SR forms were invented for record companies, plain and simple.
If you want to know the truth, and I speak as someone who does copyright research for my steady income, SR registration is one of the least credible forms of documentation in this field - precisley because people think they are killing all the birds with one basket (Um, something like that) and they aren't. You have to make proper notes - and that is still not what the SR was made for - those addendums were made because of so many people using the wrong form - LOC was like "Well, if you are going to use the wrong form, you might as well use the wrong form correctly" even if it isn't correct. See what I mean?
Sure, if you have written and recorded an album, and you wrote every piece of music on the record, you can make that little note that the SR registration includes words & music, but that is still not what the form was intended for. There should be no confusion: use form PA to register a song, or a group of songs. Do a separate SR form to cover the album itself.
I think gec is getting the rights to master recordings confused with SR copyrights...

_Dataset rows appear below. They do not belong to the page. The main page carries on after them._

(* ===== verification/Netd.v ===== *)
(** * Netd: the CDC-ECM/RNDIS class driver (src/src/class/net/ecm_rndis_device.c)

    Ethernet frames over two bulk endpoints, in ECM mode as they are, in RNDIS mode
    behind a 44-byte header; the management interface is on the control endpoint.
    The application's receive callback [tud_network_recv_cb] is the interface
    [NetApp], implemented in [NetGlue] by src/src/main.c's. *)

From S2P Require Import Prelude UsbDev Rndis.

(** What the application gives the driver: its answer to a received packet. *)
Class NetApp := tud_network_recv_cb : list Z -> ST usb bool.

Definition TUD_RNDIS_ITF_CLASS : Z := 0xE0.
Definition TUD_RNDIS_ITF_SUBCLASS : Z := 1.
Definition TUD_RNDIS_ITF_PROTOCOL : Z := 3.
Definition TUSB_CLASS_CDC : Z := 2.
Definition TUSB_CLASS_CDC_DATA : Z := 10.
Definition CDC_COMM_SUBCLASS_ETHERNET_CONTROL_MODEL : Z := 6.
Definition CFG_TUD_NET_PACKET_PREFIX_LEN : Z := sizeof_rndis_data_packet.
(** [offsetof(rndis_data_packet_t, DataOffset)] *)
Definition rndis_hdr : Z := 8.

(** ** Transfers *)

Definition tud_network_recv_renew : ST usb unit :=
  let! u := st_get in
  usbd_edpt_xfer (ep_out (u_itf u)) (Some (RRx, 0)) NETD_PACKET_SIZE ;;; st_ret tt.

Definition do_in_xfer (buf : ptr) (len : Z) : ST usb unit :=
  st_mod (fun u => u <| u_can_xmit := false |>) ;;;
  let! u := st_get in
  usbd_edpt_xfer (ep_in (u_itf u)) buf len ;;; st_ret tt.

(** ** Driver API *)

Definition netd_init : ST usb unit := mod_itf (fun _ => zero_interface).
Definition netd_reset : ST usb unit := netd_init.

(** The functional descriptors after the management interface: the driver length and
    the next descriptor. Both loops below advance in the descriptor bytes, of which
    there are fewer than the fuel; the C does not check for a zero length. *)
Fixpoint skip_functional (fuel : nat) (d : list Z) (p drv_len max_len : Z) : Z * Z :=
  match fuel with
  | O => (drv_len, p)
  | S fuel =>
      if (tu_desc_type d p =? TUSB_DESC_CS_INTERFACE) && (drv_len <=? max_len)
      then skip_functional fuel d (tu_desc_next d p) (u16 (drv_len + tu_desc_len d p)) max_len
      else (drv_len, p)
  end.

(** The data interface and, in ECM mode, its alternate settings. *)
Fixpoint skip_data_itf (fuel : nat) (ecm : bool) (d : list Z) (p drv_len max_len : Z) : option (Z * Z) :=
  match fuel with
  | O => None
  | S fuel =>
      if negb (mem_get d (p + 5) =? TUSB_CLASS_CDC_DATA) then None
      else
        let drv_len := u16 (drv_len + tu_desc_len d p) in
        let p := tu_desc_next d p in
        if ecm && (tu_desc_type d p =? TUSB_DESC_INTERFACE) && (drv_len <=? max_len)
        then skip_data_itf fuel ecm d p drv_len max_len
        else Some (drv_len, p)
  end.

(** [itf_desc] is the offset [p] in the configuration descriptor [d]; the return
    value is the length of the descriptors the driver takes, 0 if it refuses. *)
Definition netd_open (d : list Z) (p max_len : Z) : ST usb Z :=
  let cls := mem_get d (p + 5) in
  let sub := mem_get d (p + 6) in
  let pro := mem_get d (p + 7) in
  let is_rndis := (TUD_RNDIS_ITF_CLASS =? cls) && (TUD_RNDIS_ITF_SUBCLASS =? sub) &&
                  (TUD_RNDIS_ITF_PROTOCOL =? pro) in
  let is_ecm := (TUSB_CLASS_CDC =? cls) && (CDC_COMM_SUBCLASS_ETHERNET_CONTROL_MODEL =? sub) &&
                (0 =? pro) in
  let! u := st_get in
  if negb (is_rndis || is_ecm) then st_ret 0
  else if negb (0 =? ep_notif (u_itf u)) then st_ret 0
  else
    mod_itf (fun i => i <| ecm_mode := is_ecm |> <| itf_num := mem_get d (p + 2) |>) ;;;
    let '(drv_len, p) := skip_functional (length d) d (tu_desc_next d p) 9 max_len in
    let! r :=
      if tu_desc_type d p =? TUSB_DESC_ENDPOINT then
        let! ok := usbd_edpt_open d p in
        if negb ok then st_ret None
        else
          mod_itf (fun i => i <| ep_notif := bEndpointAddress d p |>) ;;;
          st_ret (Some (u16 (drv_len + tu_desc_len d p), tu_desc_next d p))
      else st_ret (Some (drv_len, p)) in
    match r with
    | None => st_ret 0
    | Some (drv_len, p) =>
        if negb (tu_desc_type d p =? TUSB_DESC_INTERFACE) then st_ret 0
        else
          match skip_data_itf (length d) is_ecm d p drv_len max_len with
          | None => st_ret 0
          | Some (drv_len, p) =>
              if negb (tu_desc_type d p =? TUSB_DESC_ENDPOINT) then st_ret 0
              else
                mod_itf (fun i => i <| ep_size := tu_edpt_packet_size d p |>) ;;;
                if is_ecm then
                  mod_itf (fun i => i <| ecm_desc_epdata := Some (drop (Z.to_nat p) d) |>) ;;;
                  st_ret (u16 (drv_len + 14))
                else
                  let! ok := usbd_open_edpt_pair d p 2 TUSB_XFER_BULK in
                  if negb ok then st_ret 0
                  else
                    st_mod (fun u => u <| u_can_xmit := true |>) ;;;
                    tud_network_recv_renew ;;;
                    st_ret (u16 (drv_len + 14))
          end
    end.

(** [tusb_control_request_t] in memory. *)
Definition request_bytes (r : control_request) : list Z :=
  [bmRequestType r; bRequest r] ++ le_bytes 2 (wValue r) ++ le_bytes 2 (wIndex r) ++
  le_bytes 2 (wLength r).

(** [ecm_notify_t] *)
Definition ecm_notify_bytes (r : control_request) (downlink uplink : Z) : list Z :=
  request_bytes r ++ le_bytes 4 downlink ++ le_bytes 4 uplink.

Definition ecm_report (nc : bool) : ST usb unit :=
  let! u := st_get in
  let link_bps := if speed (u_dev u) =? TUSB_SPEED_HIGH then 480000000 else 12000000 in
  let itf := itf_num (u_itf u) in
  if nc
  then netd_report (ecm_notify_bytes (mk_request 0xA1 0 (if u_link_up u then 1 else 0) itf 0) 0 0) 8
  else netd_report (ecm_notify_bytes (mk_request 0xA1 0x2A 0 itf 8) link_bps link_bps) sizeof_ecm_notify.

(** SET_INTERFACE, after its checks. *)
Definition netd_set_interface (req_alt : Z) : ST usb bool :=
  mod_itf (fun i => i <| itf_data_alt := req_alt |>) ;;;
  let! u := st_get in
  let! ok :=
    if negb (req_alt =? 0) && (ep_in (u_itf u) =? 0) && (ep_out (u_itf u) =? 0) then
      match ecm_desc_epdata (u_itf u) with
      | None => st_ret false
      | Some d =>
          let! ok := usbd_open_edpt_pair d 0 2 TUSB_XFER_BULK in
          if negb ok then st_ret false
          else
            st_mod (fun u => u <| u_can_xmit := true |>) ;;;
            tud_network_recv_renew ;;;
            st_ret true
      end
    else st_ret true in
  if ok then tud_control_status ;;; st_ret true else st_ret false.

Definition netd_control_setup (r : control_request) : ST usb bool :=
  let! u := st_get in
  let itf := u_itf u in
  if req_type r =? TUSB_REQ_TYPE_STANDARD then
    if bRequest r =? TUSB_REQ_GET_INTERFACE then
      if negb (itf_num itf + 1 =? u8 (wIndex r)) then st_ret false
      else tud_control_xfer (Some (RItfAlt, 0)) 1 ;;; st_ret true
    else if bRequest r =? TUSB_REQ_SET_INTERFACE then
      let req_alt := u8 (wValue r) in
      if negb ((itf_num itf + 1 =? u8 (wIndex r)) && (req_alt <? 2)) then st_ret false
      else if negb (ecm_mode itf) then st_ret false
      else netd_set_interface req_alt
    else st_ret false
  else if req_type r =? TUSB_REQ_TYPE_CLASS then
    if negb (itf_num itf =? wIndex r) then st_ret false
    else if ecm_mode itf then
      (if bRequest r =? 0x43 then
         tud_control_xfer None 0 ;;;
         let! u := st_get in
         st_when (u_link_up u) (ecm_report true)
       else st_ret tt) ;;;
      st_ret true
    else if req_direction r =? TUSB_DIR_IN then
      let msglen := field u MessageLength in
      if negb (msglen <=? NETD_CONTROL_SIZE) then st_ret false
      else tud_control_xfer (Some (RCtrl, 0)) (u16 msglen) ;;; st_ret true
    else tud_control_xfer (Some (RCtrl, 0)) NETD_CONTROL_SIZE ;;; st_ret true
  else st_ret false.

Definition netd_control_xfer_cb `{Ram} (stage : control_stage) (r : control_request) : ST usb bool :=
  match stage with
  | STAGE_SETUP => netd_control_setup r
  | STAGE_DATA =>
      let! u := st_get in
      st_when ((req_type r =? TUSB_REQ_TYPE_CLASS) && (req_direction r =? TUSB_DIR_OUT) &&
               (itf_num (u_itf u) =? wIndex r) && negb (ecm_mode (u_itf u)))
        rndis_class_set_handler ;;;
      st_ret true
  | STAGE_ACK => st_ret true
  end.

(** ** Packets *)

(** A field of the header of a received packet. *)
Definition rx_field (rx : list Z) (off : Z) : Z := le_val (mem_read off 4 rx).

(** Where the packet is in the receive buffer: offset and size. *)
Definition packet_window (ecm : bool) (rx : list Z) (len : Z) : Z * Z :=
  if ecm then (0, len)
  else if sizeof_rndis_data_packet <=? len then
    if (rx_field rx 0 =? REMOTE_NDIS_PACKET_MSG) && (rx_field rx 4 <=? len) then
      if (rx_field rx 8 <=? len - rndis_hdr) && (rx_field rx 12 <=? len - rndis_hdr - rx_field rx 8)
      then (rndis_hdr + rx_field rx 8, rx_field rx 12)
      else (0, 0)
    else (0, 0)
  else (0, 0).

Definition handle_incoming_packet `{NetApp} (len : Z) : ST usb unit :=
  let! u := st_get in
  let rx := nb_rx (u_epbuf u) in
  let '(pnt, size) := packet_window (ecm_mode (u_itf u)) rx len in
  let! handled := tud_network_recv_cb (mem_read pnt (u16 size) rx) in
  st_when (negb handled) tud_network_recv_renew.

Definition netd_xfer_cb `{NetApp} (ep_addr xferred_bytes : Z) : ST usb bool :=
  let! u := st_get in
  st_when (ep_addr =? ep_out (u_itf u)) (handle_incoming_packet xferred_bytes) ;;;
  let! u := st_get in
  st_when (ep_addr =? ep_in (u_itf u))
    (if (0 <? xferred_bytes) && (0 =? Z.land xferred_bytes (ep_size (u_itf u) - 1))
     then do_in_xfer None 0
     else st_mod (fun u => u <| u_can_xmit := true |>)) ;;;
  st_ret true.

Definition tud_network_can_xmit (u : usb) : bool := u_can_xmit u.

(** [frame] is what the application's [tud_network_xmit_cb] copies out. *)
Definition tud_network_xmit (frame : list Z) : ST usb unit :=
  let! u := st_get in
  if negb (u_can_xmit u) then st_ret tt
  else
    let ecm := ecm_mode (u_itf u) in
    let prefix := if ecm then 0 else CFG_TUD_NET_PACKET_PREFIX_LEN in
    region_write RTx prefix frame ;;;
    let len := u16 (prefix + zlen frame) in
    st_when (negb ecm)
      (region_write RTx 0 (zeros sizeof_rndis_data_packet) ;;;
       region_write RTx 0 (le_bytes 4 REMOTE_NDIS_PACKET_MSG) ;;;
       region_write RTx 4 (le_bytes 4 len) ;;;
       region_write RTx 8 (le_bytes 4 (sizeof_rndis_data_packet - rndis_hdr)) ;;;
       region_write RTx 12 (le_bytes 4 (len - sizeof_rndis_data_packet))) ;;;
    do_in_xfer (Some (RTx, 0)) len.

Definition tud_network_link_state (is_up : bool) : ST usb unit :=
  let! u := st_get in
  if ecm_mode (u_itf u) then
    st_mod (fun u => u <| u_link_up := is_up |>) ;;;
    netd_report (ecm_notify_bytes
      (mk_request 0xA1 0 (if is_up then 1 else 0) (itf_num (u_itf u)) 0) 0 0) 8
  else st_ret tt.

Rights to master recordings is something that is negotiated for in a record contract - and unless your shit is of the unstinking kind - just about everybody signs over the rights of master recordings to the label - it is just how it is done (this is why you hear about bands not wanting to release a greatest hits package, and then see it on the shelves anyway - that is the record company making some more green) Don Henley is in court right now fighting the terms of master ownership - making the masters property of the artist after a certain amount of time - whether the artist asks for it or not - blah blah blah...
Anyway, back to copyrights - I wish I could just write an end all statement that would convince y'all to use the PA form - but alas, there will be someone who wants to argue - and all I can say is go ahead and use SR if you want to. But that is not what it is for.
Use PA forms and make my job easier, please.